Podczas prac na jednym z wydziałów z suwnicy spadł ładunek, pojemnik przewożący kilkaset litrów ługu sodowego. Kontener spadł w miejsce, gdzie jeszcze kilka minut wcześniej pracowali hutnicy. Już samo przygniecenie mogło zakończyć się tragicznie, ale to nie wszystko. Siła uderzenia rozerwała zbiornik, z którego wylała się żrąca substancja. Gdyby dookoła znajdowali się pracownicy, święta w wielu domach byłyby w tym roku tragiczne.

- Na szczęście pracownicy, akurat byli w innym miejscu. Dyrekcja huty powołała specjalną komisję, która ma zbadać przyczyny zdarzenia. Przez 30 lat wszystko działało tam bezwypadkowo i musimy dowiedzieć się dlaczego tym razem tak nie było - mówi nam Jolanta Piątek, rzecznik prasowy KGHM.

Wiele wskazuje na to, że do wypadku mógł doprowadzić błąd któregoś z pracowników, jednak władze huty nie chcą tego przesądzać, dopóki wszystkie wątpliwości nie zostaną ostatecznie wyjaśnione przez komisję. Zapewniają jednak, że dołożą wszelkich starań, aby do podobnego zdarzenia już nie doszło.

Trzeba mieć oczy dookoła głowy

Ryszard Kucharzyszyn, emerytowany hutnik z HM Głogów przyznaje, że praca w takim zakładzie może być równie niebezpieczna co w kopalniach.

- Oczywiście pod ziemią są rzeczy, których nie przewidzimy, takie jak wstrząsy. Ale również na powierzchni, podczas pracy trzeba mieć oczy dookoła głowy. Mam porównanie, ponieważ pracowałem zarówno w kopalni, jak i w hucie. I w tym drugim zakładzie też może być niebezpiecznie, dlatego trzeba zawsze być czujnym. Kilkanaście lat temu był przecież bardzo drastyczny przypadek, gdy pracownik wpadł do kadzi pełnej gorącego materiału. Do groźnych sytuacji może dojść zawsze - mówi Ryszard Kucharzyszyn.

Przypomnijmy, że w tym roku w hucie doszło już do śmiertelnego wypadku. Zginął w nim 28-letni budowlaniec z Ukrainy, pracownik zewnętrznej firmy, który pracował przy rozbiórce jednego z budynków. Mężczyzna spadł z wysokości kilkunastu metrów. Zmarł mimo reanimacji. Dochodzenie w sprawie tego zdarzenia wciąż prowadzone jest w głogowskiej prokuraturze.

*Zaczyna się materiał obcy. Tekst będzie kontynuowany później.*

(* ===== verification/Acpi.v ===== *)
(** * ACPI tables: [src/src/acpi.rs].

    Tables lie in physical memory, a partial map from addresses to bytes; reading a byte that
    is not mapped is undefined in the program and panics in the model.  Structures are packed
    and little-endian; a reference to a table is its address. *)

From S2P Require Import Prelude.

Module Acpi.

(** Physical memory, by byte. *)
Abbreviation phys_mem := (gmap Z Z).

Fixpoint read_bytes (mem : phys_mem) (addr : Z) (n : nat) : outcome (list Z) :=
  match n with
  | O => Ok []
  | S n =>
      match mem !! addr with
      | None => Panic msg_ub
      | Some b => bs ← read_bytes mem (addr + 1) n; Ok (b :: bs)
      end
  end.
Definition read_le (mem : phys_mem) (addr : Z) (n : nat) : outcome Z :=
  bs ← read_bytes mem addr n; Ok (le_decode bs).

Section tables.
Context (mem : phys_mem).

(** [SystemDescriptionTableHeader]: 4 bytes of signature, 4 of length, 36 in all. *)
Definition SDT_HEADER_SIZE : Z := 36.
Definition signature (header : Z) : outcome (list Z) := read_bytes mem header 4.
Definition sdt_length (header : Z) : outcome Z := read_le mem (header + 4) 4.

Definition expect_signature (header : Z) (sig : list Z) : outcome unit :=
  s ← signature header;
  if decide (s = sig) then Ok tt else Panic "assertion failed".

(** [Xsdt]: the header, then pointers to tables. *)
Definition xsdt_num_of_entries (xsdt : Z) : outcome Z :=
  len ← sdt_length xsdt; body ← sub_chk len SDT_HEADER_SIZE; Ok (body / 8).
Definition xsdt_entry (xsdt index : Z) : outcome Z :=
  read_le mem (xsdt + SDT_HEADER_SIZE + 8 * index) 8.

(** [XsdtIterator::next] at [index]. *)
Definition XsdtIterator_next (table index : Z) : outcome (option (Z * Z)) :=
  n ← xsdt_num_of_entries table;
  if n <=? index then Ok None else e ← xsdt_entry table index; Ok (Some (e, index + 1)).

(** [self.iter().find(|&e| e.signature() == sig)]. *)
Fixpoint find_from (fuel : nat) (table : Z) (sig : list Z) (index : Z) : outcome (option Z) :=
  match fuel with
  | O => Panic "out of fuel"
  | S fuel =>
      r ← XsdtIterator_next table index;
      match r with
      | None => Ok None
      | Some (e, index) =>
          s ← signature e;
          if decide (s = sig) then Ok (Some e) else find_from fuel table sig index
      end
  end.

(** At most [num_of_entries] steps, and one to see the end. *)
Definition find_table (xsdt : Z) (sig : list Z) : outcome (option Z) :=
  n ← xsdt_num_of_entries xsdt; find_from (S (Z.to_nat n)) xsdt sig 0.

(** [AcpiTable::new]. *)
Definition AcpiTable_new (SIGNATURE : list Z) (header : Z) : outcome Z :=
  expect_signature header SIGNATURE;; Ok header.

Definition HPET_SIGNATURE : list Z := [72; 80; 69; 84].
Definition MCFG_SIGNATURE : list Z := [77; 67; 70; 71].

Definition map_table (sig : list Z) (o : option Z) : outcome (option Z) :=
  match o with None => Ok None | Some h => t ← AcpiTable_new sig h; Ok (Some t) end.

(** [AcpiRsdpStruct]: the XSDT's address is at offset 24. *)
Definition rsdp_xsdt (rsdp : Z) : outcome Z := read_le mem (rsdp + 24) 8.
Definition rsdp_hpet (rsdp : Z) : outcome (option Z) :=
  xsdt ← rsdp_xsdt rsdp; o ← find_table xsdt HPET_SIGNATURE; map_table HPET_SIGNATURE o.
Definition rsdp_mcfg (rsdp : Z) : outcome (option Z) :=
  xsdt ← rsdp_xsdt rsdp; o ← find_table xsdt MCFG_SIGNATURE; map_table MCFG_SIGNATURE o.

(** [GenericAddress]: an address space id, and the address at offset 4. *)
Definition adddress_in_memory_space (a : Z) : outcome Z :=
  id ← read_le mem a 1;
  if id =? 0 then read_le mem (a + 4) 8
  else Err "ACPI Generic address is not in system memory space".

(** [AcpiHpetDescriptor::base_address]: the address structure is at offset 40. *)
Definition hpet_base_address (hpet : Z) : outcome Z := adddress_in_memory_space (hpet + 40).

(** [AcpiMcfgDescriptor]: 44 bytes, then the ECAM entries. *)
Definition MCFG_HEADER_SIZE : Z := 44.
Definition ECAM_ENTRY_SIZE : Z := 16.
Definition mcfg_num_of_entries (mcfg : Z) : outcome Z :=
  len ← sdt_length mcfg; body ← sub_chk len MCFG_HEADER_SIZE; Ok (body / ECAM_ENTRY_SIZE).
Definition mcfg_entry (mcfg index : Z) : outcome (option Z) :=
  n ← mcfg_num_of_entries mcfg;
  if n <=? index then Ok None else Ok (Some (mcfg + MCFG_HEADER_SIZE + ECAM_ENTRY_SIZE * index)).
(** [EcamEntry::base_address]. *)
Definition ecam_base_address (entry : Z) : outcome Z := read_le mem entry 8.
End tables.
End Acpi.
Import Acpi.

(** ** Tables laid out in memory *)

(** The bytes [bs] are at [addr]. *)
Definition bytes_at (mem : phys_mem) (addr : Z) (bs : list Z) : Prop :=
  forall i b, bs !! i = Some b -> mem !! (addr + Z.of_nat i) = Some b.

Lemma bytes_at_app mem addr bs cs :
  bytes_at mem addr (bs ++ cs) <-> bytes_at mem addr bs /\ bytes_at mem (addr + Z.of_nat (length bs)) cs.
Proof.
  unfold bytes_at. split.
  - intros H. split; intros i b Hi.
    + apply H. by apply lookup_app_l_Some.
    + replace (addr + Z.of_nat (length bs) + Z.of_nat i) with (addr + Z.of_nat (length bs + i)) by lia.
      apply H. rewrite lookup_app_r by lia. by replace (length bs + i - length bs)%nat with i by lia.
  - intros [H1 H2] i b [Hi|[Hge Hi]]%lookup_app_Some; [by apply H1|].
    replace (addr + Z.of_nat i) with (addr + Z.of_nat (length bs) + Z.of_nat (i - length bs)) by lia.
    by apply H2.
Qed.

Lemma read_bytes_at mem bs : forall addr, bytes_at mem addr bs -> read_bytes mem addr (length bs) = Ok bs.
Proof.
  induction bs as [|b bs IH]; intros addr H; [done|]. cbn [length read_bytes].
  pose proof (H 0%nat b eq_refl) as H0. rewrite Z.add_0_r in H0. rewrite H0.
  rewrite IH; [done|]. intros i c Hi. replace (addr + 1 + Z.of_nat i) with (addr + Z.of_nat (S i)) by lia.
  by apply (H (S i)).
Qed.

Lemma read_le_at mem addr n v :
  in_width (8 * Z.of_nat n) v -> bytes_at mem addr (le_encode n v) -> read_le mem addr n = Ok v.
Proof.
  intros Hv H. unfold read_le. pose proof (read_bytes_at _ _ _ H) as Hr.
  rewrite length_le_encode in Hr. rewrite Hr. cbn [mbind outcome_bind]. by rewrite le_decode_encode_id.
Qed.

(** A table header with signature [sig] and length [len]. *)
Definition header_at (mem : phys_mem) (addr : Z) (sig : list Z) (len : Z) : Prop :=
  length sig = 4%nat /\ in_width 32 len /\ bytes_at mem addr (sig ++ le_encode 4 len).

(** An XSDT that lists the tables [ts], each with its address and signature. *)
Definition xsdt_at (mem : phys_mem) (addr : Z) (ts : list (Z * list Z)) : Prop :=
  header_at mem addr [88; 83; 68; 84] (36 + 8 * Z.of_nat (length ts)) /\
  bytes_at mem (addr + 36) (ts ≫= fun t => le_encode 8 t.1) /\
  Forall (fun t => in_width 64 t.1 /\ exists len, header_at mem t.1 t.2 len) ts.

Lemma header_signature mem addr sig len : header_at mem addr sig len -> signature mem addr = Ok sig.
Proof.
  intros (H4 & _ & [H _]%bytes_at_app). unfold signature. rewrite <- H4. by apply read_bytes_at.
Qed.

Lemma header_length mem addr sig len : header_at mem addr sig len -> sdt_length mem addr = Ok len.
Proof.
  intros (H4 & Hw & [_ H]%bytes_at_app). unfold sdt_length. apply read_le_at; [done|]. by rewrite H4 in H.
Qed.

Lemma xsdt_entries_num mem addr ts : xsdt_at mem addr ts ->
  xsdt_num_of_entries mem addr = Ok (Z.of_nat (length ts)).
Proof.
  intros (Hh & _ & _). unfold xsdt_num_of_entries. rewrite (header_length _ _ _ _ Hh).
  cbn [mbind outcome_bind]. unfold SDT_HEADER_SIZE. rewrite (sub_chk_ok (36 + 8 * Z.of_nat (length ts)) 36) by lia.
  cbn [mbind outcome_bind]. f_equal.
  replace (36 + 8 * Z.of_nat (length ts) - 36) with (Z.of_nat (length ts) * 8) by lia. by apply Z.div_mul.
Qed.

Lemma xsdt_entry_at mem addr ts1 t ts2 : xsdt_at mem addr (ts1 ++ t :: ts2) ->
  xsdt_entry mem addr (Z.of_nat (length ts1)) = Ok t.1.
Proof.
  intros (_ & Hb & Hf). apply Forall_app in Hf as [_ [[Hw _] _]%Forall_cons_1].
  unfold xsdt_entry. apply read_le_at; [done|]. rewrite bind_app, bind_cons in Hb.
  apply bytes_at_app in Hb as [_ [Hb _]%bytes_at_app].
  assert (length (ts1 ≫= fun t => le_encode 8 t.1) = (8 * length ts1)%nat) as Hl.
  { clear. induction ts1 as [|x ts1 IH]; [done|].
    rewrite bind_cons, length_app, length_le_encode, IH. simpl. lia. }
  rewrite Hl in Hb. unfold SDT_HEADER_SIZE.
  by replace (addr + 36 + 8 * Z.of_nat (length ts1)) with (addr + 36 + Z.of_nat (8 * length ts1)) by lia.
Qed.

(** The first table with a signature. *)
Definition first_table (ts : list (Z * list Z)) (sig : list Z) : option Z :=
  fst <$> List.find (fun t => bool_decide (t.2 = sig)) ts.

Lemma find_from_spec mem addr sig ts2 : forall ts1 fuel,
  xsdt_at mem addr (ts1 ++ ts2) -> (length ts2 < fuel)%nat ->
  find_from mem fuel addr sig (Z.of_nat (length ts1)) = Ok (first_table ts2 sig).
Proof.
  induction ts2 as [|t ts2 IH]; intros ts1 fuel Hx Hfuel; (destruct fuel as [|fuel]; [lia|]);
    cbn [find_from]; unfold XsdtIterator_next; rewrite (xsdt_entries_num _ _ _ Hx), length_app;
    cbn [mbind outcome_bind length] in *.
  - by rewrite (proj2 (Z.leb_le _ _)) by lia.
  - rewrite (proj2 (Z.leb_gt _ _)) by lia. rewrite (xsdt_entry_at _ _ _ _ _ Hx). cbn [mbind outcome_bind].
    pose proof Hx as (_ & _ & Hf). apply Forall_app in Hf as [_ [[_ (len & Hh)] _]%Forall_cons_1].
    rewrite (header_signature _ _ _ _ Hh). cbn [mbind outcome_bind].
    unfold first_table. cbn [List.find]. case_decide as Hs.
    + by rewrite bool_decide_true by done.
    + rewrite bool_decide_false by done.
      replace (Z.of_nat (length ts1) + 1) with (Z.of_nat (length (ts1 ++ [t])))
        by (rewrite length_app; simpl; lia).
      apply IH; [by rewrite <- (assoc_L (++))|lia].
Qed.

Lemma find_table_spec mem addr sig ts :
  xsdt_at mem addr ts -> find_table mem addr sig = Ok (first_table ts sig).
Proof.
  intros Hx. unfold find_table. rewrite (xsdt_entries_num _ _ _ Hx). cbn [mbind outcome_bind].
  apply (find_from_spec mem addr sig ts []); [done|lia].
Qed.

Lemma first_table_signature mem addr ts sig t :
  xsdt_at mem addr ts -> first_table ts sig = Some t -> signature mem t = Ok sig.
Proof.
  intros (_ & _ & Hf). unfold first_table. intros ([x s] & Hfind & ->)%fmap_Some.
  apply List.find_some in Hfind as [Hin Hs]. apply bool_decide_eq_true in Hs.
  rewrite Forall_forall in Hf. destruct (Hf (x, s)) as (_ & len & Hh); [by apply list_elem_of_In|].
  simpl in *. subst s. by eapply header_signature.
Qed.

Lemma map_table_spec mem addr ts sig :
  xsdt_at mem addr ts -> map_table mem sig (first_table ts sig) = Ok (first_table ts sig).
Proof.
  intros Hx. destruct (first_table ts sig) as [t|] eqn:Ht; [|done]. unfold map_table, AcpiTable_new, expect_signature.
  rewrite (first_table_signature _ _ _ _ _ Hx Ht). cbn [mbind outcome_bind]. by rewrite decide_True.
Qed.

(** ** Properties *)

(** A byte string in memory. *)
Definition mem_of (base : Z) (bs : list Z) : phys_mem :=
  list_to_map (imap (fun i b => (base + Z.of_nat i, b)) bs).

Lemma mem_of_at base bs : bytes_at (mem_of base bs) base bs.
Proof.
  intros i b Hi. unfold mem_of. apply elem_of_list_to_map_1.
  - apply NoDup_fmap_fst.
    + intros k x y Hx Hy. apply list_elem_of_lookup in Hx as (j & Hx), Hy as (l & Hy).
      rewrite list_lookup_imap in Hx, Hy.
      destruct (bs !! j) eqn:Ej; [|done]. destruct (bs !! l) eqn:El; [|done]. simplify_eq/=.
      assert (j = l) as <- by lia. congruence.
    + apply NoDup_alt. intros j l x Hx Hy. rewrite list_lookup_imap in Hx, Hy.
      destruct (bs !! j) eqn:Ej; [|done]. destruct (bs !! l) eqn:El; [|done]. simplify_eq/=. lia.
  - apply list_elem_of_lookup. exists i. by rewrite list_lookup_imap, Hi.
Qed.

(** C38. Finding an ACPI table: from an RSDP that points to a well-formed XSDT, [hpet] and
    [mcfg] visit the listed tables in order, terminate, never trip the signature assertion,
    and return the first table with the wanted signature, or [None] when there is none. *)
Theorem rsdp_tables_found (mem : phys_mem) (rsdp xsdt : Z) (ts : list (Z * list Z))
  (Hw : in_width 64 xsdt) (Hp : bytes_at mem (rsdp + 24) (le_encode 8 xsdt)) (Hx : xsdt_at mem xsdt ts) :
  rsdp_mcfg mem rsdp = Ok (first_table ts MCFG_SIGNATURE) /\
  rsdp_hpet mem rsdp = Ok (first_table ts HPET_SIGNATURE).
Proof.
  assert (rsdp_xsdt mem rsdp = Ok xsdt) as Hr by by apply read_le_at.
  unfold rsdp_mcfg, rsdp_hpet. rewrite Hr. cbn [mbind outcome_bind].
  rewrite !(find_table_spec _ _ _ _ Hx). cbn [mbind outcome_bind]. by rewrite !(map_table_spec _ _ _ _ Hx).
Qed.

(** Two tables, an XSDT listing them, and an RSDP, one after the other from 0x1000. *)
Definition example_hpet : list Z := HPET_SIGNATURE ++ le_encode 4 56 ++ replicate 48 0.
Definition example_mcfg : list Z :=
  MCFG_SIGNATURE ++ le_encode 4 60 ++ replicate 36 0 ++ le_encode 8 0xB0000000 ++ replicate 8 0.
Definition example_xsdt : list Z :=
  ([88; 83; 68; 84] ++ le_encode 4 52) ++ replicate 28 0 ++ (le_encode 8 0x1000 ++ le_encode 8 0x1038).
Definition example_rsdp : list Z := replicate 24 0 ++ le_encode 8 0x1074.
Definition example_mem : phys_mem :=
  mem_of 0x1000 (example_hpet ++ example_mcfg ++ example_xsdt ++ example_rsdp).
Definition example_tables : list (Z * list Z) := [(0x1000, HPET_SIGNATURE); (0x1038, MCFG_SIGNATURE)].

Lemma example_mem_parts :
  bytes_at example_mem 0x1000 example_hpet /\ bytes_at example_mem 0x1038 example_mcfg /\
  bytes_at example_mem 0x1074 example_xsdt /\ bytes_at example_mem 0x10A8 example_rsdp.
Proof.
  pose proof (mem_of_at 0x1000 (example_hpet ++ example_mcfg ++ example_xsdt ++ example_rsdp)) as H.
  apply bytes_at_app in H as [H1 H]. apply bytes_at_app in H as [H2 H]. apply bytes_at_app in H as [H3 H4].
  split_and!; assumption.
Qed.

Lemma example_xsdt_at : xsdt_at example_mem 0x1074 example_tables.
Proof.
  destruct example_mem_parts as (H1 & H2 & H3 & _). apply bytes_at_app in H3 as [H3 H4].
  apply bytes_at_app in H4 as [_ H4]. split; [|split].
  - split; [done|]. split; [split; simpl; lia|]. exact H3.
  - exact H4.
  - apply Forall_cons_2; [|apply Forall_cons_2; [|apply Forall_nil_2]];
      (split; [split; simpl; lia|]).
    + exists 56. split; [done|]. split; [split; lia|].
      unfold example_hpet in H1. rewrite (assoc_L (++)) in H1. by apply bytes_at_app in H1 as [H1 _].
    + exists 60. split; [done|]. split; [split; lia|].
      unfold example_mcfg in H2. rewrite (assoc_L (++)) in H2. by apply bytes_at_app in H2 as [H2 _].
Qed.

Lemma rsdp_tables_found_witness :
  rsdp_mcfg example_mem 0x10A8 = Ok (Some 0x1038) /\ rsdp_hpet example_mem 0x10A8 = Ok (Some 0x1000).
Proof.
  apply (rsdp_tables_found example_mem 0x10A8 0x1074 example_tables); [split; lia| |exact example_xsdt_at].
  destruct example_mem_parts as (_ & _ & _ & H4). unfold example_rsdp in H4.
  apply bytes_at_app in H4 as [_ H4]. exact H4.
Defined.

- Świadkowie byli już przesłuchani, przeprowadzono też wizję lokalną z udziałem biegłego. Po zakończeniu czynności procesowych powołamy biegłego z zakresu BHP i od jego wniosków będzie zależało to, jak zakończymy sprawę. Czy będą jakieś zarzuty, dla kogokolwiek - mówi Marcin Knurowski, Zastępca Prokuratora Rejonowego w Głogowie. - Ciężko jest przewidywać ile to może jeszcze potrwać. Na pewno to kwestia kilku miesięcy. Biegli nie wydają w takich sprawach opinii zbyt szybko, jest za dużo rzeczy do przeanalizowania - dodaje prokurator.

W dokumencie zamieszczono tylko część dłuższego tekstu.